Teacher Experience: “Video Game Designer: Creating Virtual Musical Instruments” Task for 6th Grade Music Students
A Defined STEM Learning Experience From:
Sara Topper
6 th -Grade Music Teacher
St. Maximillan Kolbe School (MN)
Performance Task:
Video Game Designer: Creating Virtual Musical Instruments
Here’s What We Did:
Each year, every class learns some aspect of tone color in music. As a different way of teaching about the instruments, I incorporated this performance task into the unit on tone color. First we discussed and reviewed the various aspects of tone color and how students would describe the sound they hear from an instrument. After the introductory lesson, I introduced the Defined STEM performance task. As a class, we watched the various videos that accompany the task, and each week students worked in groups to create a multi-player, rock-and- roll video game. Students researched various guitars, basses, and drum sets to determine how they were going to create scale drawings and models of each instrument. The students even experimented with various instruments in the classroom so they could experience how the instruments are played and gain understanding of how the instrument produced sound. Students used their research to help create the video game. They had a choice to create a model, an e-portfolio, packaging for their game, a technical report on the game, or a graph/ scale drawing to show what they’ve learned.

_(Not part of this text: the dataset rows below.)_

Lemma declaration_names cx G x declared_type value G' n' : declaration cx G x declared_type value = Some (G', n') ->
  names_in G' ⊆ names_in G ++ [x] /\ exists tv v flag, type_of cx G value = Some (tv, v) /\
    n' = AST_VARIABLE_DECLARATION x declared_type v flag.
Proof.
  unfold declaration. destruct (type_of cx G value) as [[tv v]|]; [|done]. cbn [mbind option_bind].
  destruct (type_eqb tv TY_VOID); [done|]. destruct declared_type as [type|].
  - unfold annotated. destruct (_ && _); [|done]. intros [= <- <-]. rewrite names_snoc. eauto 10.
  - unfold assigned. destruct (last_index x G 0) as [k|] eqn:Ek.
    + destruct (last_index_lookup _ _ _ Ek) as [s Hs]. rewrite Hs. cbn [mbind option_bind].
      destruct (_ && _); [done|]. destruct (retyped s tv) as [s'|] eqn:Er; [|done]. intros [= <- <-].
      assert (symbol_name s' = symbol_name s) as Hname by (unfold retyped in Er; repeat case_match; try done; by injection Er as <-).
      rewrite (insert_names _ _ _ _ Hs Hname). split; [|eauto 10]. intros y Hy. apply elem_of_app. by left.
    + intros [= <- <-]. rewrite names_snoc. eauto 10.
Qed.

Section programs.
Context (ts : list tree).

Notation gs := (global_scope ts).
Notation globals := (declared_globals ts).

Lemma globals_covered : covers globals gs.
Proof.
  unfold global_scope. assert (forall xs ys s, covers ys s -> covers (ys ++ xs) (fold_left (fun s name => extend name s) xs s)) as H.
  { induction xs as [|x xs IH]; intros ys s Hs; cbn [fold_left]; [by rewrite app_nil_r|].
    specialize (IH (ys ++ [x]) (extend x s)). rewrite <- app_assoc in IH. apply IH. by apply covers_extend. }
  apply (H globals []). intros x Hx. by apply not_elem_of_nil in Hx.
Qed.

Lemma global_declared t : t ∈ ts -> l_opcode (label t) = VNT_IR_VARIABLE_DECL -> label_text (label t) ∈ globals.
Proof.
  intros Ht Hop. unfold declared_globals. apply list_elem_of_fmap. exists t. split; [done|]. by apply list_elem_of_filter.
Qed.

(** Only functions and declarations are treated differently at the top level. *)
Definition is_ordinary (n : ast) : bool :=
  match n with AST_FUNCTION_DECLARATION _ _ _ _ _ _ _ | AST_VARIABLE_DECLARATION _ _ _ _ => false | _ => true end.

Lemma checked_ordinary n cx G G' n' : checked n cx G = Some (G', n') -> is_ordinary n = true ->
  lowered_opcode n' <> VNT_IR_FUNCTION /\ lowered_opcode n' <> VNT_IR_VARIABLE_DECL \/ n' = n.
Proof.
  intros Hc Ho. destruct n; cbn [checked] in Hc; try done; try (right; congruence); try (case_match; [right; congruence|done]).
  - destruct (type_of cx G n) as [v|]; [|done]. cbn in Hc. destruct (not_void v); [|done]. injection Hc as <- <-. by left.
  - destruct (condition_of _ _ _); [|done]. cbn in Hc. destruct (block _ then_branch _ _) as [[]|]; [|done]. cbn in Hc.
    destruct (block _ else_branch _ _) as [[]|]; [|done]. injection Hc as <- <-. by left.
  - destruct (condition_of _ _ _); [|done]. cbn in Hc. destruct (block _ body _ _) as [[]|]; [|done].
    injection Hc as <- <-. by left.
  - cbn [type_of] in Hc. destruct (collect (map (type_of cx G) arguments)) as [vs|]; [|done]. cbn in Hc.
    destruct (_ && _); [|done]. injection Hc as <- <-. by left.
  - destruct (returned _ _ _); [|done]. injection Hc as <- <-. by left.
  - unfold assignment in Hc. destruct (type_of cx G n1) as [[]|]; [|done]. cbn in Hc. destruct (type_of cx G n2) as [[]|]; [|done].
    cbn in Hc. destruct (_ && _); [|done]. injection Hc as <- <-. by left.
  - destruct (block _ statements _ _) as [[]|]; [|done]. injection Hc as <- <-. by left.
Qed.

Lemma ordinary_follows n cx G G' n' r t : checked n cx G = Some (G', n') -> statement_wf n = true -> is_ordinary n = true ->
  stands (r, n') t -> succeeds (resolve_statement gs t) (globals ++ names_in G) (globals ++ names_in G').
Proof.
  intros Hc Hw Ho Ht. pose proof (statement_follows n cx G G' n' r t globals Hc Hw Ht) as H.
  apply stands_inv in Ht as (i & us & -> & Hus).
  assert (lowered_opcode n' <> VNT_IR_FUNCTION /\ lowered_opcode n' <> VNT_IR_VARIABLE_DECL) as [H1 H2].
  { destruct (checked_ordinary n cx G G' n' Hc Ho) as [?| ->]; [done|]. by destruct n. }
  unfold resolve_statement. cbn [label label_role label_of_ast l_opcode]. by destruct (lowered_opcode n').
Qed.

Lemma global_follows x declared_type value flag cx G G' n' r t :
  checked (AST_VARIABLE_DECLARATION x declared_type value flag) cx G = Some (G', n') ->
  statement_wf (AST_VARIABLE_DECLARATION x declared_type value flag) = true ->
  stands (r, n') t -> t ∈ ts -> succeeds (resolve_statement gs t) (globals ++ names_in G) (globals ++ names_in G').
Proof.
  intros Hc Hw Ht Hin. pose proof (statement_follows _ cx G G' n' r t globals Hc Hw Ht) as Hdefault.
  pose proof (global_declared t Hin) as Hglobal. cbn [checked statement_wf] in Hc, Hw. apply andb_true_iff in Hw as [Hw _].
  destruct (declaration_names _ _ _ _ _ _ _ Hc) as (Hsub & tv & v & mark & Hv & ->). apply stands_inv in Ht as (i & us & -> & Hus).
  destruct mark; [exact Hdefault|]. specialize (Hglobal eq_refl). cbn [edges] in Hus.
  change (label_text _) with x in Hglobal. intros s Hs.
  unfold resolve_statement. cbn [label label_role label_of_ast l_opcode lowered_opcode opcode_for subtrees index].
  change (label_text _) with x. destruct (lookup_rev x (sc_env gs) (globals_covered x Hglobal)) as [key ->].
  assert (succeeds (in_role VNT_IR_EDGE_VALUE (roles_of us)) (globals ++ names_in G) (globals ++ names_in G)) as Hvalue
    by (by eapply role_expression).
  destruct (Hvalue s Hs) as (s' & rn & Eq & Hcov). unfold roles_of in Eq. rewrite Eq. eexists _, _. split; [done|].
  intros y Hy. apply Hcov. apply elem_of_app in Hy as [Hy|Hy]; apply elem_of_app; [by left|].
  apply Hsub, elem_of_app in Hy as [Hy|Hy%list_elem_of_singleton]; [by right|]. subst. by left.
Qed.

Lemma function_follows name parameters types count return_type is_unsafe body cx G G' n' r t :
  let n := AST_FUNCTION_DECLARATION name parameters types count return_type is_unsafe body in
  checked n cx G = Some (G', n') -> statement_wf n = true ->
  stands (r, n') t -> succeeds (resolve_statement gs t) (globals ++ names_in G) (globals ++ names_in G').
Proof.
  intros n Hc Hw Ht. subst n. cbn [checked statement_wf] in Hc, Hw. apply andb_true_iff in Hw as [[Hlen _]%andb_true_iff Hw].
  apply Nat.eqb_eq in Hlen. destruct (parameters_of _ _ _ _) as [ps|] eqn:Eps; [|done]. cbn [mbind option_bind] in Hc.
  destruct (in_sequence _ _ _ _) as [[G1 b1]|] eqn:E1; [|done]. cbn [mbind option_bind] in Hc. destruct (_ && _); [|done].
  injection Hc as <- <-. pose proof (statements_kept _ _ _ _ _ E1) as Hk.
  rewrite (same_names _ _ (kept_take G G1 (transitivity (kept_app G ps) Hk))).
  apply stands_inv in Ht as (i & us & -> & Hus). cbn [edges] in Hus.
  unfold resolve_statement. cbn [label label_role label_of_ast l_opcode lowered_opcode opcode_for subtrees index l_names].
  fold (roles_of us). apply parameters_names in Eps.
  assert (names_of (AST_FUNCTION_DECLARATION name parameters types count return_type is_unsafe b1) = names_in ps) as ->.
  { rewrite Eps. unfold names_of, lowered_names, copy_names. by rewrite Hlen, Nat.leb_refl. }
  destruct (in_role_edges VNT_IR_EDGE_BODY _ _ Hus) as (vs & Hrole & Hvs). rewrite Hrole. of_role Hvs.
  apply (succeeds_scoped _ _ (globals ++ names_in G1)); [|done].
  eapply succeeds_seq; [apply parameters_succeed|]. rewrite <- app_assoc, <- map_app.
  eapply sequence_follows; [|exact E1|done|exact Hvs]. apply Forall_true. intros n. apply statement_follows.
Qed.

Lemma program_follows ns : forall cx G G' ns' r us, in_sequence checked ns cx G = Some (G', ns') ->
  forallb statement_wf ns = true -> Forall2 stands (map (pair r) ns') us -> us ⊆ ts ->
  succeeds (seq_all (map (resolve_statement gs) us)) (globals ++ names_in G) (globals ++ names_in G').
Proof.
  induction ns as [|n ns IH]; intros cx G G' ns' r us Hc Hw Hus Hin; cbn [in_sequence] in Hc.
  { injection Hc as <- <-. inversion Hus; subst. by apply succeeds_skip. }
  apply andb_true_iff in Hw as [Hwn Hw]. destruct (checked n cx G) as [[G1 n1]|] eqn:E1; [|done]. cbn [mbind option_bind] in Hc.
  destruct (in_sequence checked ns cx G1) as [[G2 ns2]|] eqn:E2; [|done]. injection Hc as <- <-.
  cbn [map] in Hus. each_child Hus. cbn [map seq_all foldr]. apply (succeeds_seq _ _ _ (globals ++ names_in G1)).
  - destruct (is_ordinary n) eqn:Ho; [by eapply ordinary_follows|]. destruct n; try done.
    + by eapply function_follows.
    + eapply global_follows; [done..|]. apply Hin. by left.
  - eapply IH; [done..|]. intros u Hu'. apply Hin. by right.
Qed.
End programs.

(** The names of an accepted program are all found. *)
Lemma accepted_resolves ss ss' : accepted ss = Some ss' -> forallb statement_wf ss = true ->
  is_Some (resolve_program (subtrees (tree_at 0 (hir_of (AST_PROGRAM ss'))))).
Proof.
  unfold accepted. destruct (declarations_ok ss); [|done].
  destruct (in_sequence checked ss (program_context ss) []) as [[G' ss1]|] eqn:E; [|done]. intros [= <-] Hw.
  assert (stands (VNT_IR_EDGE_ROOT, AST_PROGRAM ss1) (tree_at 0 (hir_of (AST_PROGRAM ss1)))) as Ht.
  { unfold stands. by rewrite erase_tree_at. }
  apply stands_inv in Ht as (i & ts & -> & Hts). cbn [subtrees edges] in *. unfold resolve_program.
  destruct (program_follows ts ss (program_context ss) [] G' ss1 _ ts E Hw Hts) with (s := global_scope ts) as (s' & rn & -> & _).
  - done.
  - rewrite app_nil_r. apply globals_covered.
  - by eexists.
Qed.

Why Defined STEM Was the Perfect Fit:
Defined STEM works in my classroom because music itself opens up all the other subject areas, making it very cross-curricular in nature. The students enjoy doing projects and lessons that are challenging and interest them—and are outside the standard model of research and writing a paper on what they learned.
Overall, most of the students really got into this project. One group even asked if they could actually program their game, and created a working demo of the guitar and bass. This Defined STEM project prompted a positive learning environment and effectively helped students gain understanding of tone color.